**What you are asked to do**
Within the entries that follow, show each line where the word "rewrite" occurs.

**Excerpted data**
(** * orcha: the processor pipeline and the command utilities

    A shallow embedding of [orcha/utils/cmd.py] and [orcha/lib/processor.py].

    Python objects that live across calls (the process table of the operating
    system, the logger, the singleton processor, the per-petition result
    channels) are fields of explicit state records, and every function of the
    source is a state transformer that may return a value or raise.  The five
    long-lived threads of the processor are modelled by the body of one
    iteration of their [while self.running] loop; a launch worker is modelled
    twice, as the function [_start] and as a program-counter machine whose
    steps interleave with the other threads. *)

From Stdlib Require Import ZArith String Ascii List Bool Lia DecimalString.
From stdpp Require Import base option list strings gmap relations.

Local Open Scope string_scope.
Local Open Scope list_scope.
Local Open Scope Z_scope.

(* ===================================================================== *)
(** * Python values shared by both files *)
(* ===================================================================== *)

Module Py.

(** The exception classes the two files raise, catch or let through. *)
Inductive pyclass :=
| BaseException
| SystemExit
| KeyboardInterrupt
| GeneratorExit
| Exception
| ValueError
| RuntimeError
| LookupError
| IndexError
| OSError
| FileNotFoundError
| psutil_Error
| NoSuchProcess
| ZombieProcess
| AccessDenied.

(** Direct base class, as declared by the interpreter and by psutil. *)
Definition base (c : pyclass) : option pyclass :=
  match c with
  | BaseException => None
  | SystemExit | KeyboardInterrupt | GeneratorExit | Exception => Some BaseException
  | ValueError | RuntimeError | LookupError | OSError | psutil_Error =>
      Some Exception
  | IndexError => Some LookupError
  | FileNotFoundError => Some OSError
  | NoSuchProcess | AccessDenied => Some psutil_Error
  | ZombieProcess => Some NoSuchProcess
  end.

* * *

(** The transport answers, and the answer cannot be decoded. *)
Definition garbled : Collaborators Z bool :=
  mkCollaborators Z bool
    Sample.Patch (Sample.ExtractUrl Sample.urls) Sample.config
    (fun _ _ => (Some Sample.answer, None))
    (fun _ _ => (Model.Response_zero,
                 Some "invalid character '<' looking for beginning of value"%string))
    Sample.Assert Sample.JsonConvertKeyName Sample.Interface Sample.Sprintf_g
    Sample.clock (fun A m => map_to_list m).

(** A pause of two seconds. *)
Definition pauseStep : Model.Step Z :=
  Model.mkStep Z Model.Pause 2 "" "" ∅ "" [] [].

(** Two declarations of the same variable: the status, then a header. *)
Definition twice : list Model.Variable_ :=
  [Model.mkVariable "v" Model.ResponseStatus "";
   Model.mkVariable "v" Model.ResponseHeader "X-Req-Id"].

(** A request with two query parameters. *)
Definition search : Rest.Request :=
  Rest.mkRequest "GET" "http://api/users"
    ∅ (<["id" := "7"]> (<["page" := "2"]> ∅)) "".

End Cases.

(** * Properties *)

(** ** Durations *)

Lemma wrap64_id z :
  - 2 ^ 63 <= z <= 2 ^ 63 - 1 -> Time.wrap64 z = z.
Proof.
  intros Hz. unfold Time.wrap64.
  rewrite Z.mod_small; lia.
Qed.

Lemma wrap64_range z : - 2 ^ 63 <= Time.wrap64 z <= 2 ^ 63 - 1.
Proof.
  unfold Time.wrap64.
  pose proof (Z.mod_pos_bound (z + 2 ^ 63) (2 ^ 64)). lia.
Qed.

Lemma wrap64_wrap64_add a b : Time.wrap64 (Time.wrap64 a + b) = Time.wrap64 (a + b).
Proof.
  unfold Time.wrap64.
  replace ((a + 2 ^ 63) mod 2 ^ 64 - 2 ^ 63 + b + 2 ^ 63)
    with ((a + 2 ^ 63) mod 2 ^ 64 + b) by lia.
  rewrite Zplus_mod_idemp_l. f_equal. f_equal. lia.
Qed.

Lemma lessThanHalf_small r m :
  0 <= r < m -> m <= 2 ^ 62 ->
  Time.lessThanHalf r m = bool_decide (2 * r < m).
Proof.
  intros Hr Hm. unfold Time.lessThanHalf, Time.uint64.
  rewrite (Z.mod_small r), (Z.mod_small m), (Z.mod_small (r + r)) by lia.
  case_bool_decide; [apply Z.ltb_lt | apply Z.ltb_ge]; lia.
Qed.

**Exercise result**
  rewrite Z.mod_small; lia.
  rewrite Zplus_mod_idemp_l. f_equal. f_equal. lia.
  rewrite (Z.mod_small r), (Z.mod_small m), (Z.mod_small (r + r)) by lia.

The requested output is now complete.